Question about OBSERVE state

Question

Question about OBSERVE state

mrgloom opened this issue 8 years ago · comments

mrgloom commented 8 years ago

What is purpose of number of OBSERVE steps > size of REPLAY_MEMORY?

Yen-Chen Lin · Answer 1 · Mon Mar 28 2016 01:05:26 GMT+0800 (China Standard Time)

Hello @mrgloom ,
I set OBSERVE steps so big just for demo purpose 😄

If you are trying to reproduce the model,
I've added a section about that.

Yen-Chen Lin · Answer 2 · Wed Mar 30 2016 18:16:19 GMT+0800 (China Standard Time)

Hi @mrgloom ,
If above comments have answered your question, would you please close this issue?
Thanks!

mrgloom · Answer 3 · Fri Apr 01 2016 16:49:41 GMT+0800 (China Standard Time)

I'm still not sure how number of OBSERVE timesteps estimated, it's just arbitary number BATCH < OBSERVE < REPLAY_MEMORY ?

Also what if I can't do all 3000000 at one time, how training can be continued? Just set OBSERVE to same value, load CNN weights, and set EXPLORE = (3000000 - steps_already_trained) ?

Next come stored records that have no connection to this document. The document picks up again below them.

(** * The NUI message bridge and the rate-limit hook

    A shallow embedding of [web/src/providers/NuiProvider] (the bridge:
    [useNui], [sendMessage]) and of [web/src/hooks/useRateLimit] (the
    rate-limit coordinator: [showMessage], the response effect,
    [performAction]), followed by the properties the specification states
    about them. *)

From Stdlib Require Import ZArith Lia.
From stdpp Require Import base option gmap strings list fin_maps.

Local Open Scope Z_scope.
#[local] Set Warnings "-register-all".

(** ** JavaScript values, exceptions and observable effects *)

Module Js.

(** The values that travel between the UI and the host: JSON data, plus
    [undefined]. *)
Inductive JsValue : Type :=
| JUndefined
| JNull
| JBool (b : bool)
| JNum (n : Z)
| JStr (s : string)
| JObj (fields : list (string * JsValue)).

(** What a [throw] (or a rejected promise) carries. *)
Inductive JsError : Type :=
| Error (message : string)
| TypeError (message : string)
| SyntaxError (message : string).

(** The outcome of evaluating an expression, or of awaiting a promise:
    a value, or an exception (a rejection). *)
Inductive Completion (A : Type) : Type :=
| Normal (a : A)
| Throw (e : JsError).
Arguments Normal {A} a.
Arguments Throw {A} e.

(** A number as the arithmetic of the hook sees it: [Date.now()] and the
    cooldown are integers; [undefined] coerces to [NaN]. *)
Inductive JsNum : Type :=
| Num (n : Z)
| NaN.

Definition js_sub (a b : JsNum) : JsNum :=
  match a, b with
  | Num x, Num y => Num (x - y)
  | _, _ => NaN
  end.

(** [a < b]: every comparison with [NaN] is false. *)
Definition js_lt (a b : JsNum) : bool :=
  match a, b with
  | Num x, Num y => bool_decide (x < y)
  | _, _ => false
  end.
(** * afids_regrf/apply.py: applying trained regRF landmark models

    A shallow embedding of [apply_afid_model] and [apply_all_afid_models].

    - numpy [float64] values are Rocq's primitive binary64 floats; the
      elementwise operations are the IEEE ones, while the value of a matrix
      product depends on the BLAS kernel numpy was built with, which is a
      collaborator like the others;
    - Python [int]s are [Z], paths and file names are [string]s;
    - a Python exception is a value of [pyexn], and a computation that calls
      the collaborators of the module ([utils.get_fid], [utils.gen_features],
      [utils.afids_to_fcsv], [joblib.load], [numpy.load]) runs in the monad
      [M], which records every such call in a trace and stops at the first
      exception;
    - the collaborators themselves live outside [apply.py]: they are the
      fields of a [World] record every definition is parametrised by.

    The two [print] calls of [apply_afid_model] only format values that the
    next statements compute again; they are left out of the trace. *)

From Stdlib Require Import ZArith List Lia Bool String Ascii DecimalString.
From Stdlib Require Import Floats DecimalPos DecimalZ.
Import ListNotations.

Set Warnings "-inexact-float".
Open Scope string_scope.
Open Scope list_scope.
Open Scope Z_scope.

(* ================================================================== *)
(** ** Data *)

(** A length-3 float vector: a voxel coordinate read as floats, a row of the
    rotation block, a world coordinate. *)
Record vec3 : Type := V3 { vx : float; vy : float; vz : float }.

(** A row and the whole of a 4x4 affine matrix. *)
Record row4 : Type := R4 { c0 : float; c1 : float; c2 : float; c3 : float }.
Record affine : Type := Aff { r0 : row4; r1 : row4; r2 : row4; r3 : row4 }.

(** A length-3 integer vector: a row of the table given to the FCSV writer. *)
Record ivec3 : Type := IV3 { ix : Z; iy : Z; iz : Z }.

(** One feature-difference vector per candidate. *)
Definition featvec : Type := list float.

(** An integer array of the feature-offset archive. *)
Definition ndarray : Type := list (list Z).

(** [numpy.load] on an [.npz] archive: the arrays by name. *)
Definition npz : Type := list (string * ndarray).

(** [pathlib.Path(dir) / name]. *)
Record Path : Type := mkPath { parent : string; name : string }.

(** ** Exceptions *)

Inductive pyexn : Type :=
| ValueError (msg : string)
| KeyError (key : string)
| IndexError (msg : string)
| TypeError (msg : string)
| RuntimeError (msg : string)
| FileNotFoundError (p : Path)
| CollaboratorError (cls : string) (msg : string).

(** The class name of an exception, as [type(e).__name__] gives it. *)
Definition exn_class (e : pyexn) : string :=
  match e with
  | ValueError _ => "ValueError"
  | KeyError _ => "KeyError"
  | IndexError _ => "IndexError"
  | TypeError _ => "TypeError"
  | RuntimeError _ => "RuntimeError"
  | FileNotFoundError _ => "FileNotFoundError"
  | CollaboratorError cls _ => cls
  end.

Inductive result (A : Type) : Type :=
| Ok (a : A)
| Raise (e : pyexn).
Arguments Ok {A} a.
Arguments Raise {A} e.

(** ** The trained model: one operation, [predict]. *)
Record Regressor : Type := { predict : list featvec -> result (list float) }.
Definition truncateContent (content : string) : string :=
  if negb (JS.truthy content) then ""
  else if Nat.leb (length content) MAX_RESUME_LENGTH then content
  else JS.slice content 0 MAX_RESUME_LENGTH ++ "...".

(** ** Search providers *)

(** [list.filter(Boolean)] on strings and [null]s. *)
Fixpoint filterTruthy (l : list (option string)) : list string :=
  match l with
  | [] => []
  | Some s :: r => if JS.truthy s then s :: filterTruthy r else filterTruthy r
  | None :: r => filterTruthy r
  end.

(** [company ? `${company} ${query.title}` : query.query] *)
Definition searchSubject (query : JobQuery.t) (company : option string) : string :=
  match company with
  | Some c => if JS.truthy c then c ++ " " ++ JobQuery.title query
              else JobQuery.query query
  | None => JobQuery.query query
  end.

(** [location?.trim()] when it is truthy. *)
Definition trimmedLocation (location : option string) : option string :=
  match location with
  | Some l => if JS.truthy (JS.trim l) then Some (JS.trim l) else None
  | None => None
  end.

Definition setIf (c : bool) (name value : string) (ps : JS.URLSearchParams)
  : JS.URLSearchParams :=
  if c then JS.paramsSet ps name value else ps.

(** [if (!remote && location?.trim()) params.set(name, location.trim())] *)
Definition setLocation (remote : bool) (location : option string)
  (name : string) (ps : JS.URLSearchParams) : JS.URLSearchParams :=
  match trimmedLocation location with
  | Some l => if negb remote then JS.paramsSet ps name l else ps
  | None => ps
  end.

Definition linkedInUrl (query : JobQuery.t) (company location : option string)
  (remote : bool) : string :=
  let keywords :=
    JS.join " " (filterTruthy [Some (searchSubject query company);
                               if remote then Some "remote" else None]) in
  let params := setIf (JS.truthy keywords) "keywords" keywords [] in
  let params := setLocation remote location "location" params in
  "https://www.linkedin.com/jobs/search/?" ++ JS.paramsToString params.

Definition jobStreetUrl (query : JobQuery.t) (company location : option string)
  (remote : bool) : string :=
  let keywords :=
    JS.join " " (filterTruthy [Some (searchSubject query company);
                               if remote then Some "work from home" else None]) in
  let params := setIf (JS.truthy keywords) "keywords" keywords [] in
  let params := JS.paramsSet params "page" "1" in
  let params := setLocation remote location "locations" params in
  "https://www.jobstreet.com/search/jobs?" ++ JS.paramsToString params.

Definition glassdoorUrl (query : JobQuery.t) (company location : option string)
  (remote : bool) : string :=
  let keyword :=
    JS.join " " (filterTruthy [Some (searchSubject query company);
                               if remote then Some "remote" else None]) in
  let params := setIf (JS.truthy keyword) "sc.keyword" keyword [] in
  let params :=
    match (if remote then None else trimmedLocation location) with
    | Some l => JS.paramsSet (JS.paramsSet params "locT" "C") "locName" l
    | None => JS.paramsSet (JS.paramsSet params "locT" "N") "locId" "1"
    end in
  let params := JS.paramsSet params "p" "1" in
  "https://www.glassdoor.com/Job/jobs.htm?" ++ JS.paramsToString params.

Definition prospleUrl (query : JobQuery.t) (company location : option string)
  (remote : bool) : string :=
  let keywords := JS.join " " (filterTruthy [Some (searchSubject query company)]) in
  let params := setIf (JS.truthy keywords) "keywords" keywords [] in
  let params :=
    if remote then JS.paramsSet params "location" "Remote"
    else match trimmedLocation location with
         | Some l => JS.paramsSet params "location" l
         | None => params
         end in
  "https://prosple.com/search-jobs?" ++ JS.paramsToString params.

Definition indeedUrl (query : JobQuery.t) (company location : option string)
  (remote : bool) : string :=
  let keywords :=
    JS.join " " (filterTruthy [Some (searchSubject query company);
                               if remote then Some "remote" else None]) in
  let params := setIf (JS.truthy keywords) "q" keywords [] in
  let params := setLocation remote location "l" params in
  "https://www.indeed.com/jobs?" ++ JS.paramsToString params.

Definition SEARCH_PROVIDERS : list SearchProvider.t := [
  SearchProvider.mk "LinkedIn search" ["linkedin.com"] linkedInUrl;
  SearchProvider.mk "JobStreet search" ["jobstreet.com"] jobStreetUrl;
  SearchProvider.mk "Glassdoor search" ["glassdoor.com"] glassdoorUrl;
  SearchProvider.mk "Prosple search" ["prosple.com"] prospleUrl;
  SearchProvider.mk "Indeed search" ["indeed.com"] indeedUrl
].

Definition AGGREGATOR_HOSTS : list string :=
  flat_map SearchProvider.hosts SEARCH_PROVIDERS.
(** * MapsyBe: nearby places within walking distance

    A shallow embedding of the two source files of the service:
    - [src/getNearbyPoi.js]: the even-odd point-in-polygon test, the
      first-match category classifier and the lookup pipeline;
    - the express server: coordinate quantization, the two cache tiers
      (Redis, MongoDB), the hourly quota on uncached lookups, the
      [/nearby-places] route, the origin check in front of it, and the
      route of the second copy of the server that the file holds.

    Numbers.  JavaScript numbers are IEEE-754 binary64 values.  A finite
    one is modelled by the rational it denotes (type [Q], compared with
    [==]); the two zeros are identified.  Arithmetic is modelled with its
    roundings written out: every operation of the geometry code rounds
    to the nearest double, overflows to an infinity and propagates
    [NaN] ([Number], [fl]); of the quantization code, [toFixed] is
    modelled by the decimal text it writes and [parseFloat] by the
    rounding of that text to the nearest double. *)

From Stdlib Require Import QArith ZArith Lia Lqa List Bool String Arith.
From Stdlib Require Import Qabs Qround Qpower.
Import ListNotations.

Local Open Scope Q_scope.

(** ** Comparisons of rationals *)

(** [a > b] *)
Definition Qgtb (a b : Q) : bool := negb (Qle_bool a b).

(** [a < b] *)
Definition Qltb (a b : Q) : bool := negb (Qle_bool b a).

(** ** Binary64 numbers

    A finite double is [m * 2^e] with [|m| < 2^53] and
    [-1074 <= e <= 971]. *)
Definition is_double (x : Q) : Prop :=
  exists m e : Z,
    (Z.abs m < 2 ^ 53)%Z /\ (-1074 <= e <= 971)%Z /\ x == inject_Z m * 2 ^ e.

(** Largest [k] with [2^k <= q], for [0 < q]. *)
Definition Qfloor_log2 (q : Q) : Z :=
  let k := (Z.log2 (Qnum q) - Z.log2 (Zpos (Qden q)))%Z in
  if Qle_bool (2 ^ k) q then k else (k - 1)%Z.

(** Nearest integer, ties to the even one. *)
Definition round_half_even (q : Q) : Z :=
  let f := Qfloor q in
  match Qcompare (q - inject_Z f) (1 # 2) with
  | Lt => f
  | Gt => (f + 1)%Z
  | Eq => if Z.even f then f else (f + 1)%Z
  end.

(** Exponent of the unit in the last place of the doubles around [q]:
    53 significant bits, and no exponent below that of the subnormals. *)
Definition ulp_exp (q : Q) : Z :=
  Z.max (Qfloor_log2 (Qabs q) - 52) (-1074).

Yen-Chen Lin · Answer 4 · Sat Apr 02 2016 00:20:22 GMT+0800 (China Standard Time)

Hello @mrgloom

arbitary number BATCH < OBSERVE <= REPLAY_MEMORY

However, I set it according to the reference paper and empirical result.

Yes

mrgloom · Answer 5 · Wed Apr 06 2016 04:04:17 GMT+0800 (China Standard Time)

Also is there something special about OBSERVE state, for example should bird pass through a pipe at least once during this state or it's not necessary?
Or OBSERVE state just used to init replay memory?

Also I run 2 training cases (about 150000 timesteps) one with recommended parameters and another with no EXPLORE state at all (I set FINAL_EPSILON and INITIAL_EPSILON to 0)

I found that without EXPLORE state it also learn to play fine, but my intuition about this that it will choose more long routes trying to maximize score and this will lead to more risky playing, and with random actions at each timestep with small probability model learn to play more safely(so it's some kind of regularization?).

What my intuition can't understand is that how model learns to play game if during OBSERVE state bird do not pass any pipes.

Yen-Chen Lin · Answer 6 · Fri Sep 01 2017 11:40:49 GMT+0800 (China Standard Time)

OBSERVE is only used to fill in the replay memory.

Regarding why it still works without EXPLORE state, I think it's because this network is an overkill for this game.